_EXERCISE PROMPT:_ In the records below, find the line holding "- destruct Hrm as (es'" and the line holding "destruct (search_spec []". Set down both, with every line between them, exactly.

Saved data entries
----------------

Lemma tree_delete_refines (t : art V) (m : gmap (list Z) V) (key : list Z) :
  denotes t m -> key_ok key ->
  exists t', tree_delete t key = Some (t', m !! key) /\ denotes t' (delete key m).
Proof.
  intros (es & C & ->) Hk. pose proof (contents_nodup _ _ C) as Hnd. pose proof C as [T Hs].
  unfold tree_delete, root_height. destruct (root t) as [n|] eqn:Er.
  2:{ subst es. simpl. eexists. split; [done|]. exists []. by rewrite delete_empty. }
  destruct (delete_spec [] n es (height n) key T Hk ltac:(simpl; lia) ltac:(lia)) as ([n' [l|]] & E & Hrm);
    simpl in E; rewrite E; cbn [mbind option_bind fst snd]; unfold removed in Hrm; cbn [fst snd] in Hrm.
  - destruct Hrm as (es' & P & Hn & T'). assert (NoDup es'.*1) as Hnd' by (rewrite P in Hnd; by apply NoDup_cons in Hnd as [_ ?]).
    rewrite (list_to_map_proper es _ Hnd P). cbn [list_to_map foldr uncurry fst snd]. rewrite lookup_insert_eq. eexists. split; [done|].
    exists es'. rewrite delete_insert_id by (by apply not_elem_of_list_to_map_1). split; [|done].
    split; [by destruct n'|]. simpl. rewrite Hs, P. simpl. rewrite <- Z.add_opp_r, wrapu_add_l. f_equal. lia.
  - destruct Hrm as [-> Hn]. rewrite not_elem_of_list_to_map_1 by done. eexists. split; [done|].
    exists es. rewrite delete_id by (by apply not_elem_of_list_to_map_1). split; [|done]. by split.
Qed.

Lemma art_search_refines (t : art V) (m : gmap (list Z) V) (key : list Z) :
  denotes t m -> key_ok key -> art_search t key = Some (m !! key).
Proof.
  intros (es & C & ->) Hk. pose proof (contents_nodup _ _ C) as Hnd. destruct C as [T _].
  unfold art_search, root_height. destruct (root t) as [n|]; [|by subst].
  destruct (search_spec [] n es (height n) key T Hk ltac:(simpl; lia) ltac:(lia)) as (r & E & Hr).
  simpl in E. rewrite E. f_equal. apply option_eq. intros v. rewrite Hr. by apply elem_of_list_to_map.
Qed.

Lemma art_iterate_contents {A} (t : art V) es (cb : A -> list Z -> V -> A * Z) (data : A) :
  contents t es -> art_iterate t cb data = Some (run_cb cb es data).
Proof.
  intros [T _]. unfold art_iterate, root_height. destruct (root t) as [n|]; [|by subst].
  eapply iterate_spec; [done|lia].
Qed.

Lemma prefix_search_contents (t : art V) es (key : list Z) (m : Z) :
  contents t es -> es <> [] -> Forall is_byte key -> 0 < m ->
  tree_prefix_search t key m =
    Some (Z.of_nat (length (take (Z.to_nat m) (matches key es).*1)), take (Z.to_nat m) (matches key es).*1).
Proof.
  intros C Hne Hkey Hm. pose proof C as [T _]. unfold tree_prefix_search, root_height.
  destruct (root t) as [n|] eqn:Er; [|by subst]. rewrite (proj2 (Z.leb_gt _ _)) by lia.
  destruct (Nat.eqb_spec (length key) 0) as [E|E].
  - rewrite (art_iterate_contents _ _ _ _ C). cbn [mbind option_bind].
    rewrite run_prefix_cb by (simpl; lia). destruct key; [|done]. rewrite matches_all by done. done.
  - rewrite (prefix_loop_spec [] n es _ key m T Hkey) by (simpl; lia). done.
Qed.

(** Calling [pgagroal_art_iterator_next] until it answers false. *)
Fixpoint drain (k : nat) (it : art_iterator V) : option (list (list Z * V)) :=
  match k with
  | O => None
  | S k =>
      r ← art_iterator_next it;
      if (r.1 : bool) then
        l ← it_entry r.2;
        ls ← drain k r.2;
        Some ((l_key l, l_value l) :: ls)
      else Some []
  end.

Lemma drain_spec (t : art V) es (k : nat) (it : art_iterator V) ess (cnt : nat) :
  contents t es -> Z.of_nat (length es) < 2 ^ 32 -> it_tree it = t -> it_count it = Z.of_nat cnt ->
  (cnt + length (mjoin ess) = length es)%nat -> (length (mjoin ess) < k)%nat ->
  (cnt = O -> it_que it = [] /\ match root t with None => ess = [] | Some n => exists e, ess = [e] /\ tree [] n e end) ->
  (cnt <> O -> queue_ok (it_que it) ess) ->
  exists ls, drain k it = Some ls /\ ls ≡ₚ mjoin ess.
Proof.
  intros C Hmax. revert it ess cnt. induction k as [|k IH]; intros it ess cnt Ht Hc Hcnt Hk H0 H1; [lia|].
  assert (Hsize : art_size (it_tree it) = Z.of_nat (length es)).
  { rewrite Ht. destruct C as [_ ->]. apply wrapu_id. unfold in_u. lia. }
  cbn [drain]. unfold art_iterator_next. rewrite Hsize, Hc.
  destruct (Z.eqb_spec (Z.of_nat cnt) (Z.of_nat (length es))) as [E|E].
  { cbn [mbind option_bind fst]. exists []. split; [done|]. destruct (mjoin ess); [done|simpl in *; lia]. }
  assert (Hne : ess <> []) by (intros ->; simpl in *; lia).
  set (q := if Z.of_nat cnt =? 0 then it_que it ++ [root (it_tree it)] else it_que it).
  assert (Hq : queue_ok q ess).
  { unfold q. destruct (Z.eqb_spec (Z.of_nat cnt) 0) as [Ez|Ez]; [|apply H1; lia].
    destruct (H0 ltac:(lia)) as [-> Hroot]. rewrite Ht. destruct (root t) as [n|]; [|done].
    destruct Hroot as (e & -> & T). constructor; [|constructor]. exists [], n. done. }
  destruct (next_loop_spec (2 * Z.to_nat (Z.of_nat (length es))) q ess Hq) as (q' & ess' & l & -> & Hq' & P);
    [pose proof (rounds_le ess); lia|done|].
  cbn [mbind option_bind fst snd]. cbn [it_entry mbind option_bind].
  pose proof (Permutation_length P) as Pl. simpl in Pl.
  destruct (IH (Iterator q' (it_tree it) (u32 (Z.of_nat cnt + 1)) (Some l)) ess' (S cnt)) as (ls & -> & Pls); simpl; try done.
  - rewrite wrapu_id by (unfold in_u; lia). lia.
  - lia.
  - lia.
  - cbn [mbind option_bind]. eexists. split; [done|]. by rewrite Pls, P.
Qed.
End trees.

----------------

_RESPONSE TO THE TASK:_
  - destruct Hrm as (es' & P & Hn & T'). assert (NoDup es'.*1) as Hnd' by (rewrite P in Hnd; by apply NoDup_cons in Hnd as [_ ?]).
    rewrite (list_to_map_proper es _ Hnd P). cbn [list_to_map foldr uncurry fst snd]. rewrite lookup_insert_eq. eexists. split; [done|].
    exists es'. rewrite delete_insert_id by (by apply not_elem_of_list_to_map_1). split; [|done].
    split; [by destruct n'|]. simpl. rewrite Hs, P. simpl. rewrite <- Z.add_opp_r, wrapu_add_l. f_equal. lia.
  - destruct Hrm as [-> Hn]. rewrite not_elem_of_list_to_map_1 by done. eexists. split; [done|].
    exists es. rewrite delete_id by (by apply not_elem_of_list_to_map_1). split; [|done]. by split.
Qed.

Lemma art_search_refines (t : art V) (m : gmap (list Z) V) (key : list Z) :
  denotes t m -> key_ok key -> art_search t key = Some (m !! key).
Proof.
  intros (es & C & ->) Hk. pose proof (contents_nodup _ _ C) as Hnd. destruct C as [T _].
  unfold art_search, root_height. destruct (root t) as [n|]; [|by subst].
  destruct (search_spec [] n es (height n) key T Hk ltac:(simpl; lia) ltac:(lia)) as (r & E & Hr).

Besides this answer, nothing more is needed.